Impact of d-Band Occupancy and Lattice Contraction on Selective Hydrogen Production from Formic Acid in the Bimetallic Pd₃M (M = Early Transition 3d Metals) Catalysts

Catalysts that are highly selective and active for H₂ production from HCOOH decomposition are indispensable to realize HCOOH-based hydrogen storage and distribution. In this study, we identify two effective routes to promoting the Pd catalyst for selective H₂ production from HCOOH by investigating the effects of early transition metals (Sc, Ti, V, and Cr) incorporated into the Pd core using density functional theory calculations. First, the asymmetric modification of the Pd surface electronic structure (dz² vs d_yz + d_zx) can be an effective route to accelerating the H₂ production rate. Significant charge transfer from the subsurface Sc atom to the surface Pd atom and subsequent extremely low level of d band occupancy (<0.1) around the Sc atoms are identified as a key factor in deriving the asymmetric modification of the Pd surface electronic structure. Second, in-plane lattice contraction of the Pd surface can be an effective route to suppressing the CO production.
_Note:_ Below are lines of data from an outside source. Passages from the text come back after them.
(** * VRP scenario builder ([vrp_ui.py]): a shallow embedding and its properties

    The Python module holds two classes, [VRPNode] and [VRPApp].  The model
    keeps the application state as a record, threads it through every
    handler, and returns the dialogs a handler opens next to the new state.
    Python floats are IEEE binary64 values and are modelled by Rocq's
    primitive floats; Python sets of skill names are [gset string]; the
    [vehicle_skills] dict is a [gmap Z (list string)].

    Widgets, the drawing of nodes and the status label carry no model state
    and are left out; of [draw_routes] the model keeps the lines it creates.
    The routing library is not part of the module.  The calls that assemble
    the routing model are recorded in a record, and what they do besides
    (return, raise, or end the process) is a parameter of the model, as is
    the answer of [SolveWithParameters]. *)

From Stdlib Require Import ZArith Lia Floats Reals.
From stdpp Require Import base option list gmap strings.

Local Open Scope Z_scope.

(** ** Python exceptions and the outcome of a computation *)

Inductive Exn :=
  | ValueError
  | OverflowError
  | IndexError
  | KeyError (key : string)
  | OSError
  | JSONDecodeError
  (** an exception of the routing library, with its message:
      [Exception("CP Solver fail")] when a variable is left without a value
      while the model is assembled *)
  | RoutingError (message : string).

(** [Diverge] stands for a computation that never returns to its caller: a
    [while] loop that never leaves, or a call into the routing library that
    ends the process. *)
Inductive Outcome (A : Type) :=
  | Ok (a : A)
  | Raise (e : Exn)
  | Diverge.
Arguments Ok {A} a.
Arguments Raise {A} e.
Arguments Diverge {A}.

#[global] Instance Outcome_ret : MRet Outcome := @Ok.
#[global] Instance Outcome_bind : MBind Outcome := fun A B f m =>
  match m with
  | Ok a => f a
  | Raise e => Raise e
  | Diverge => Diverge
  end.


(** Run [f] over a list from left to right, stopping at the first element
    that does not return. *)
Fixpoint traverse {A B} (f : A -> Outcome B) (l : list A) : Outcome (list B) :=
  match l with
  | [] => Ok []
  | a :: l' => b ← f a; bs ← traverse f l'; Ok (b :: bs)
  end.

(** ** Python float arithmetic *)

Module PyFloat.

(** [float(z)] for a Python int: the nearest binary64 value. *)
Definition of_int (z : Z) : float :=
  SF2Prim (binary_normalize prec emax z 0 false).

(** [x ** 2].  [float.__pow__] raises [OverflowError] when a finite base
    gives an infinite result; the square itself is the rounded product. *)
Definition pow2 (x : float) : Outcome float :=
  let r := (x * x)%float in
  match Prim2SF r, Prim2SF x with
  | S754_infinity _, S754_finite _ _ _ => Raise OverflowError
  | _, _ => Ok r
  end.

(** [math.sqrt(x)]: a NaN result from an argument that is not NaN is a
    "math domain error". *)
Definition math_sqrt (x : float) : Outcome float :=
  let r := PrimFloat.sqrt x in
  match Prim2SF r, Prim2SF x with
  | S754_nan, S754_nan => Ok r
  | S754_nan, _ => Raise ValueError
  | _, _ => Ok r
  end.

(** [int(x)]: truncation towards zero; NaN and the infinities raise. *)
Definition to_int (x : float) : Outcome Z :=
  match Prim2SF x with
  | S754_nan => Raise ValueError
  | S754_infinity _ => Raise OverflowError
  | S754_zero _ => Ok 0
  | S754_finite s m e =>
      let a := if 0 <=? e then Z.shiftl (Z.pos m) e
               else Z.shiftr (Z.pos m) (- e) in
      Ok (if s then - a else a)
  end.

End PyFloat.

(** ** Numbers the coordinate mapper works on

    [canvas_to_vrp_coords] and [vrp_to_canvas_coords] use only [-], [+], [*]
    and [/] and an integer offset, so they run on any Python number type.
    The application runs them on floats; the instance on [R] is the exact
    arithmetic the round-trip property is stated in. *)

Class PyNumber (A : Type) := {
  num_add : A -> A -> A;
  num_sub : A -> A -> A;
  num_mul : A -> A -> A;
  num_truediv : A -> A -> A;
  num_of_int : Z -> A
}.

(** On the integers a canvas produces (far below 2^53) Python's exact
    integer arithmetic followed by true division gives the same float as the
    float operations on the converted integers. *)
#[global] Instance float_number : PyNumber float := {
  num_add := PrimFloat.add;
  num_sub := PrimFloat.sub;
  num_mul := PrimFloat.mul;
  num_truediv := PrimFloat.div;
  num_of_int := PyFloat.of_int
}.

#[global] Instance real_number : PyNumber R := {
  num_add := Rplus;
  num_sub := Rminus;
  num_mul := Rmult;
  num_truediv := Rdiv;
  num_of_int := IZR
}.

(** ** class VRPNode *)

Module VRPNode.

Record t := mk {
  id : Z;
  x : float;
  y : float;
  is_depot : bool;
  time_window : option (Z * Z);
  required_skills : gset string
}.

(** [VRPNode.__init__]: the class attribute [id_counter] is read and
    written, so it is passed in and returned. *)
Definition init (id_counter : Z) (x y : float) (is_depot : bool) : t * Z :=
  if is_depot
  then (mk 0 x y true None ∅, id_counter)
  else (mk id_counter x y false None ∅, id_counter + 1).

Definition with_time_window (w : option (Z * Z)) (n : t) : t :=
  mk (id n) (x n) (y n) (is_depot n) w (required_skills n).

Definition with_required_skills (r : gset string) (n : t) : t :=
  mk (id n) (x n) (y n) (is_depot n) (time_window n) r.

(** [set_time_window] is called with integers, for which [int(...)] cannot
    raise: it stores the pair and returns [True]. *)
Definition set_time_window (start_time end_time : Z) (n : t) : t * bool :=
  (with_time_window (Some (start_time, end_time)) n, true).

Definition clear_time_window (n : t) : t := with_time_window None n.

Definition add_required_skill (skill : string) (n : t) : t :=
  with_required_skills ({[ skill ]} ∪ required_skills n) n.

Definition remove_required_skill (skill : string) (n : t) : t :=
  if bool_decide (skill ∈ required_skills n)
  then with_required_skills (required_skills n ∖ {[ skill ]}) n
  else n.

(** A node object of a preset file, as [json.load] returns it. *)
Record dict := mk_dict {
  d_id : Z;
  d_x : float;
  d_y : float;
  d_is_depot : bool;
  d_time_window : option (Z * Z);
  d_required_skills : list string
}.

(** [to_dict]; [json.dump] writes the tuple of a time window as an array
    and [list(self.required_skills)] in the set's iteration order. *)
Definition to_dict (n : t) : dict :=
  mk_dict (id n) (x n) (y n) (is_depot n) (time_window n)
          (elements (required_skills n)).

(** [from_dict]: the constructor runs first (and moves the counter for a
    customer), then the id of the file replaces the fresh one. *)
Definition from_dict (id_counter : Z) (data : dict) : t * Z :=
  let '(node, c) := init id_counter (d_x data) (d_y data) (d_is_depot data) in
  (mk (d_id data) (x node) (y node) (is_depot node)
      (d_time_window data) (list_to_set (d_required_skills data)), c).

End VRPNode.

(** ** The routing library, as the application sees it *)

Inductive FirstSolutionStrategy :=
  | UNSET_STRATEGY
  | PATH_CHEAPEST_ARC
  | SAVINGS.

Inductive LocalSearchMetaheuristic :=
  | UNSET_METAHEURISTIC
  | GUIDED_LOCAL_SEARCH
  | SIMULATED_ANNEALING.

Record SearchParameters := mk_parameters {
  first_solution_strategy : FirstSolutionStrategy;
  local_search_metaheuristic : LocalSearchMetaheuristic;
  time_limit_seconds : Z
}.

Definition DefaultRoutingSearchParameters : SearchParameters :=
  mk_parameters UNSET_STRATEGY UNSET_METAHEURISTIC 0.

(** [routing.AddDimension(transit, slack, capacity, fix_start, name)] with
    the coefficient of [SetGlobalSpanCostCoefficient] and the
    [CumulVar(NodeToIndex(node_idx)).SetRange(lo, hi)] calls made on it. *)
Record Dimension := mk_dimension {
  dim_name : string;
  dim_slack_max : Z;
  dim_capacity : Z;
  dim_fix_start_cumul_to_zero : bool;
  dim_global_span_cost_coefficient : Z;
  dim_ranges : list (nat * (Z * Z))
}.

(** Everything the application has put into the index manager and the
    routing model when it calls the solver; [rm_vehicle_domains] are the
    [VehicleVar(NodeToIndex(node_idx)).SetValues(valid_vehicles)] calls. *)
Record RoutingModel := mk_routing {
  rm_distance_matrix : list (list Z);
  rm_num_vehicles : Z;
  rm_depot : Z;
  rm_dimensions : list Dimension;
  rm_vehicle_domains : list (nat * list Z)
}.

(** What route extraction reads from a solution: [routing.Start],
    [routing.IsEnd], [manager.IndexToNode],
    [solution.Value(routing.NextVar(index))],
    [routing.GetArcCostForVehicle] and the number of indices of the manager.
    A path that has not reached an end index after [num_indices] steps has
    come back to an index and never ends. *)
Record Assignment := mk_assignment {
  Start : Z -> nat;
  IsEnd : nat -> bool;
  IndexToNode : nat -> nat;
  NextVar : nat -> nat;
  GetArcCostForVehicle : nat -> nat -> Z -> Z;
  num_indices : nat
}.

(** [SolveWithParameters]: [None] when no solution is found. *)
Definition Solver := RoutingModel -> SearchParameters -> option Assignment.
Compressive strain of the Pd surface is maximized as a result of alloying with V and induces subsequent changes in adsorption site preference of the key intermediates for the CO production path, resulting in a significant increase in the activation energy barrier for the CO production path. The unraveled atomic-scale factors underlying the promotion of the Pd surface catalytic properties provide useful insights into the efforts to overcome limitations of current catalyst technologies in making the HCOOH-based H₂ storage and distribution economically feasible.